§ **Information supplied**:
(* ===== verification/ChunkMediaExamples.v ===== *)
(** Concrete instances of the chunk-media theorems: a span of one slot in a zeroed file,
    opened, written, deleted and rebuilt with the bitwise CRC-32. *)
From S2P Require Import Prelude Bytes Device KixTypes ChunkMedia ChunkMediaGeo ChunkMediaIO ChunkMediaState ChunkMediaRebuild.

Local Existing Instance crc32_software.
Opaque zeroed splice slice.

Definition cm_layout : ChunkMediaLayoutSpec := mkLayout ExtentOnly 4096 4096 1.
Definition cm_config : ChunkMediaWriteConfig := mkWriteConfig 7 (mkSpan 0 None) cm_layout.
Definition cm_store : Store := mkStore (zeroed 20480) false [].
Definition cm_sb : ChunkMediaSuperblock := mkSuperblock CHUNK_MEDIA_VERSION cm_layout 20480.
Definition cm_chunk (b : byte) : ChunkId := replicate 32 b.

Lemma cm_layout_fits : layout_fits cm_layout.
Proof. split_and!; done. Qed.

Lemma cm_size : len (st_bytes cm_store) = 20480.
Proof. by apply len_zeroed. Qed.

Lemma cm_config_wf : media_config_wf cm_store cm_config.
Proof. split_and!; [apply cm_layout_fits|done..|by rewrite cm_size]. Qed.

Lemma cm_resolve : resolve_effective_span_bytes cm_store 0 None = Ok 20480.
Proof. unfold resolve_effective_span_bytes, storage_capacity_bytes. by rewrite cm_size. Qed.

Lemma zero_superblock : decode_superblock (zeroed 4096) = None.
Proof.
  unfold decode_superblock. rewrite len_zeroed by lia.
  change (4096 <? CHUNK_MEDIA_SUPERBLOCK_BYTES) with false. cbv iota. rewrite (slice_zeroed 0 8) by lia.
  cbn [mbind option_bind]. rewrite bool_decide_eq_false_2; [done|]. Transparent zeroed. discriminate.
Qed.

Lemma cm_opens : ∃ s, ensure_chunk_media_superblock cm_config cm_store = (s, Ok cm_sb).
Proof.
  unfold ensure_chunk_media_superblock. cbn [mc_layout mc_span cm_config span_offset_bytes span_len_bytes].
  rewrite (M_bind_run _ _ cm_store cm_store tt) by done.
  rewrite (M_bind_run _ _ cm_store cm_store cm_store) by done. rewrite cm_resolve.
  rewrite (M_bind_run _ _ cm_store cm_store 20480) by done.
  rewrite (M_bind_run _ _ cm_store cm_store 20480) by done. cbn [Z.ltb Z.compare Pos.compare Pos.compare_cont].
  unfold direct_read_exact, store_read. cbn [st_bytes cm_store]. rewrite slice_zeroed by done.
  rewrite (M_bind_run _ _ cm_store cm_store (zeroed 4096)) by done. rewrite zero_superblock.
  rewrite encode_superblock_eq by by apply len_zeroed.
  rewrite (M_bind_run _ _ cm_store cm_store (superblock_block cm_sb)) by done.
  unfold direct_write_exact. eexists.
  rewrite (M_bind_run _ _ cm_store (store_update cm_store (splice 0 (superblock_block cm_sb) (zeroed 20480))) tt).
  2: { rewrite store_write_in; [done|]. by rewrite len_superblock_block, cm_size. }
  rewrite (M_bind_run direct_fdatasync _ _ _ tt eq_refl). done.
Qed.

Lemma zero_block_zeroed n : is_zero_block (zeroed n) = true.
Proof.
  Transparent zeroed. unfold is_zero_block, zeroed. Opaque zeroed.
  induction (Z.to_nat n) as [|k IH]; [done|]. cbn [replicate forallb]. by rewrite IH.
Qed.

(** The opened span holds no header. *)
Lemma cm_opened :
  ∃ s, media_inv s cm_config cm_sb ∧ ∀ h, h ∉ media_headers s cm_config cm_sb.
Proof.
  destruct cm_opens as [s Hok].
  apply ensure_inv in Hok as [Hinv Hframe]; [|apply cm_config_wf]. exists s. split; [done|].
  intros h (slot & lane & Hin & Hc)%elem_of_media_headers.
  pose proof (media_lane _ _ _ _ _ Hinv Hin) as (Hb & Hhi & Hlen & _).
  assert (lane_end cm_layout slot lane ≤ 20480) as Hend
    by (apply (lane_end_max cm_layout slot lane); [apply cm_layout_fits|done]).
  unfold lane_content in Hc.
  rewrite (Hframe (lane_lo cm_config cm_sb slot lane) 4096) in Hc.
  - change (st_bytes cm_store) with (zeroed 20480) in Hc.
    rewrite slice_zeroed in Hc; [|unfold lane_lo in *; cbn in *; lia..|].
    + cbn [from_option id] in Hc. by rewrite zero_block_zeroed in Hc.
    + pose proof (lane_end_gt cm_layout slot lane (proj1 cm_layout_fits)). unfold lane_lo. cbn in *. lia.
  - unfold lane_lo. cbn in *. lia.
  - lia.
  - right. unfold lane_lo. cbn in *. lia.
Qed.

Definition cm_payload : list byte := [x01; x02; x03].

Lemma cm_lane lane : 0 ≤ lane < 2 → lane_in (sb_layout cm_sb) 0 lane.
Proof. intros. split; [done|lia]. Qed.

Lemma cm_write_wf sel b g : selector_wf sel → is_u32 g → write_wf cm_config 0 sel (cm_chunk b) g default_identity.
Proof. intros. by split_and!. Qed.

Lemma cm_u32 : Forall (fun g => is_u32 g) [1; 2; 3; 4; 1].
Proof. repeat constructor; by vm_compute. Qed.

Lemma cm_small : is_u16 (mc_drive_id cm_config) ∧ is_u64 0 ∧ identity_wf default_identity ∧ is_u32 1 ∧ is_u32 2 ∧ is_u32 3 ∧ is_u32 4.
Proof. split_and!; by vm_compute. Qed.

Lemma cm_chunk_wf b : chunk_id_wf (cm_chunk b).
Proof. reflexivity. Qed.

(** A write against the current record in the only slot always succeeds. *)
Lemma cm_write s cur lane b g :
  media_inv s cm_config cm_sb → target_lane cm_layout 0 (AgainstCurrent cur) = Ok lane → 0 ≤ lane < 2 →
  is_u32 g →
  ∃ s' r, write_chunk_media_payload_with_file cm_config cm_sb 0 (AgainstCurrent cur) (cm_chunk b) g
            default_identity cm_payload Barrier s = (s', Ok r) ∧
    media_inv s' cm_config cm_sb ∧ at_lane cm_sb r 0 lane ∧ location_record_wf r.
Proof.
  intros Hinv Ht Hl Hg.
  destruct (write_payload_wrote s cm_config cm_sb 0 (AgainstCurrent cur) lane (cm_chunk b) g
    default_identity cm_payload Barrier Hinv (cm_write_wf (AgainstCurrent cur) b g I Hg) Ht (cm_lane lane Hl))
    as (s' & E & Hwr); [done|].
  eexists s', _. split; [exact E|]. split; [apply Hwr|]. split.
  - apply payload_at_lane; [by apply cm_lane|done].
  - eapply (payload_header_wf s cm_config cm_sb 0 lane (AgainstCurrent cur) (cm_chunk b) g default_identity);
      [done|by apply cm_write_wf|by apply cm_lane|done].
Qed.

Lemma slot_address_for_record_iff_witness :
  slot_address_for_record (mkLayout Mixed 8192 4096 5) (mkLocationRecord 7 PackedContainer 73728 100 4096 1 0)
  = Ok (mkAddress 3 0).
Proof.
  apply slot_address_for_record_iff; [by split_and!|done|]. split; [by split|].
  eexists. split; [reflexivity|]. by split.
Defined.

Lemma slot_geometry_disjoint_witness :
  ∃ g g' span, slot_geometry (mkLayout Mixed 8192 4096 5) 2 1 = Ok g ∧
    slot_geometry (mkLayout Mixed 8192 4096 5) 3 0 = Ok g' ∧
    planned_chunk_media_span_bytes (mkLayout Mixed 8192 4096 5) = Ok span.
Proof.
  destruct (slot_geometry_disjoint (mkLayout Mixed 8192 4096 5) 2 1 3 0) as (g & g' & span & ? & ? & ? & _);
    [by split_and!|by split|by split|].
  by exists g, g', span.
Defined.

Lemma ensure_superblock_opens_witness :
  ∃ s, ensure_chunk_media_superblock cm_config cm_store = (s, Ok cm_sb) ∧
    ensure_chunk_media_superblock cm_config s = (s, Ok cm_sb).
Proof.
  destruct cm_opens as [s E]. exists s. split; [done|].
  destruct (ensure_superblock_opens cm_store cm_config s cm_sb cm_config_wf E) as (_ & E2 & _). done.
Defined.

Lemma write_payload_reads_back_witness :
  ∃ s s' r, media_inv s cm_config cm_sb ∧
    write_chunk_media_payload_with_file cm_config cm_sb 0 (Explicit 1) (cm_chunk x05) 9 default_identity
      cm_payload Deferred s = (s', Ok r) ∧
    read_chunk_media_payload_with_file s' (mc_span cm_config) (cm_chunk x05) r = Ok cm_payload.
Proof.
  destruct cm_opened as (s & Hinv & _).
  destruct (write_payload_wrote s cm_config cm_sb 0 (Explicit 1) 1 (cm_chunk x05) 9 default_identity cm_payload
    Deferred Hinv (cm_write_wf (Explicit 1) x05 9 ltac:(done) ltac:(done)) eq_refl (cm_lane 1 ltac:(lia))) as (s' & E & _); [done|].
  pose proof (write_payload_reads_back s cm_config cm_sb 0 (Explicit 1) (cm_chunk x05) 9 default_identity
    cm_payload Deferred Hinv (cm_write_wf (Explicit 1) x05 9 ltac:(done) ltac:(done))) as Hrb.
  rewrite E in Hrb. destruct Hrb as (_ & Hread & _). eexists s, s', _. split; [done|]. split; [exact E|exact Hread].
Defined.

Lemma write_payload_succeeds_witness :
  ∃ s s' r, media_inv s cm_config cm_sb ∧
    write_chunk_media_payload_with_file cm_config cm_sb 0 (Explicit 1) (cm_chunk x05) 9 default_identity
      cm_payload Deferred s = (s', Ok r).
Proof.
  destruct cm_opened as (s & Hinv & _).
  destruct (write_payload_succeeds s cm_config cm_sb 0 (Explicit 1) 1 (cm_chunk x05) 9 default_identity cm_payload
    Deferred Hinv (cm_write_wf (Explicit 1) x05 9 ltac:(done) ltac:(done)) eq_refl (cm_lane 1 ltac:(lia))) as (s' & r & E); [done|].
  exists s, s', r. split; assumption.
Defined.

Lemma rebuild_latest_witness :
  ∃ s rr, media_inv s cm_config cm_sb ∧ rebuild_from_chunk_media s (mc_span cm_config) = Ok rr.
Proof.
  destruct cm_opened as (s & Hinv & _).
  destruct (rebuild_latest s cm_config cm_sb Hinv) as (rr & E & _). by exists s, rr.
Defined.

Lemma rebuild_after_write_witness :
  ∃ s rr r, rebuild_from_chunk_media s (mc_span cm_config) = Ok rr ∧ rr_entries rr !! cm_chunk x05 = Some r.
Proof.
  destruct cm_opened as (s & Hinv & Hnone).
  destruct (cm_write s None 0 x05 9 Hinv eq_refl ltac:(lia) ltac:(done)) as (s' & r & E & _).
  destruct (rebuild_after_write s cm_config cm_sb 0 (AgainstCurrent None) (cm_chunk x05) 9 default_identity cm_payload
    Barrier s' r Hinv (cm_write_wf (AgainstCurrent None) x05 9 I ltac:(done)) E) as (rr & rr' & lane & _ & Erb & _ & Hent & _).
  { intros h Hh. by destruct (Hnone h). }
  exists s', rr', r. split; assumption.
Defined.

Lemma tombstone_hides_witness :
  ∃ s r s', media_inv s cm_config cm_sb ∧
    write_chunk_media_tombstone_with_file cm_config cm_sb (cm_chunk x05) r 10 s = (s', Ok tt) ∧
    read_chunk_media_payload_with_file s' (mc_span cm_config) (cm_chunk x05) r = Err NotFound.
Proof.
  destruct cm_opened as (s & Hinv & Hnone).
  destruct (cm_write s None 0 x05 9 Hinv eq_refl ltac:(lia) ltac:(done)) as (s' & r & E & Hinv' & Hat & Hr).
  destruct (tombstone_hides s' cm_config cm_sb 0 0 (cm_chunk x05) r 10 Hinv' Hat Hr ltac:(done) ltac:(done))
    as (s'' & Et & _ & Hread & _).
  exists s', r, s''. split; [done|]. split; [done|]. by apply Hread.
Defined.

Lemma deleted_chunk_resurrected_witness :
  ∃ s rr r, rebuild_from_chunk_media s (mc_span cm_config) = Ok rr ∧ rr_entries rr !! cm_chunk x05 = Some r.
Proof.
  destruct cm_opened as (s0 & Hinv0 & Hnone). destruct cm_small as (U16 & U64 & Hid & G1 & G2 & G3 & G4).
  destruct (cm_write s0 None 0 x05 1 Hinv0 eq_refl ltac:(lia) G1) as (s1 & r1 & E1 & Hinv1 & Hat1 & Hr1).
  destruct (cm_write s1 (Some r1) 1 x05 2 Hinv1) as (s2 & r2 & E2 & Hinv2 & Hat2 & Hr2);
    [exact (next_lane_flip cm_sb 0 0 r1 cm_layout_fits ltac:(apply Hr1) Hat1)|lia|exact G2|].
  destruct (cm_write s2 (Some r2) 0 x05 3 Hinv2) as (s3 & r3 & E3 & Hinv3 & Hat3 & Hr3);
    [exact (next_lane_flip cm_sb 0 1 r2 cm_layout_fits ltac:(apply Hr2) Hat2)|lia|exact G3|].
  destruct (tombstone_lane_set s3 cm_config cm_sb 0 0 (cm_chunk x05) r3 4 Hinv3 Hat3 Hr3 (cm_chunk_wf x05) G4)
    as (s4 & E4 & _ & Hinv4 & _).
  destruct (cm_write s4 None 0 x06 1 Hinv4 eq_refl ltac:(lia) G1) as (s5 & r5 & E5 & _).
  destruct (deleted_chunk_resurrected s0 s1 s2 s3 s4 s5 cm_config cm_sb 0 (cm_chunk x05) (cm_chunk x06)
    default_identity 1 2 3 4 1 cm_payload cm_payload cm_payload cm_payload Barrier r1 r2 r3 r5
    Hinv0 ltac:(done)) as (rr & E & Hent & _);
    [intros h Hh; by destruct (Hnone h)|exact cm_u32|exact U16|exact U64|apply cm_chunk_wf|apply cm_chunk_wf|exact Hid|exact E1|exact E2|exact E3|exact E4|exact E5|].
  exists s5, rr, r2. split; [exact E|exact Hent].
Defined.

§ **What the task requires**:
Could you reproduce, exactly, every line above from the line with "[exact (next_lane_flip cm_sb 0 0" to the line with "[exact (next_lane_flip cm_sb 0 1", and no other line? Both ends count.

§ **Answer box**:
    [exact (next_lane_flip cm_sb 0 0 r1 cm_layout_fits ltac:(apply Hr1) Hat1)|lia|exact G2|].
  destruct (cm_write s2 (Some r2) 0 x05 3 Hinv2) as (s3 & r3 & E3 & Hinv3 & Hat3 & Hr3);
    [exact (next_lane_flip cm_sb 0 1 r2 cm_layout_fits ltac:(apply Hr2) Hat2)|lia|exact G3|].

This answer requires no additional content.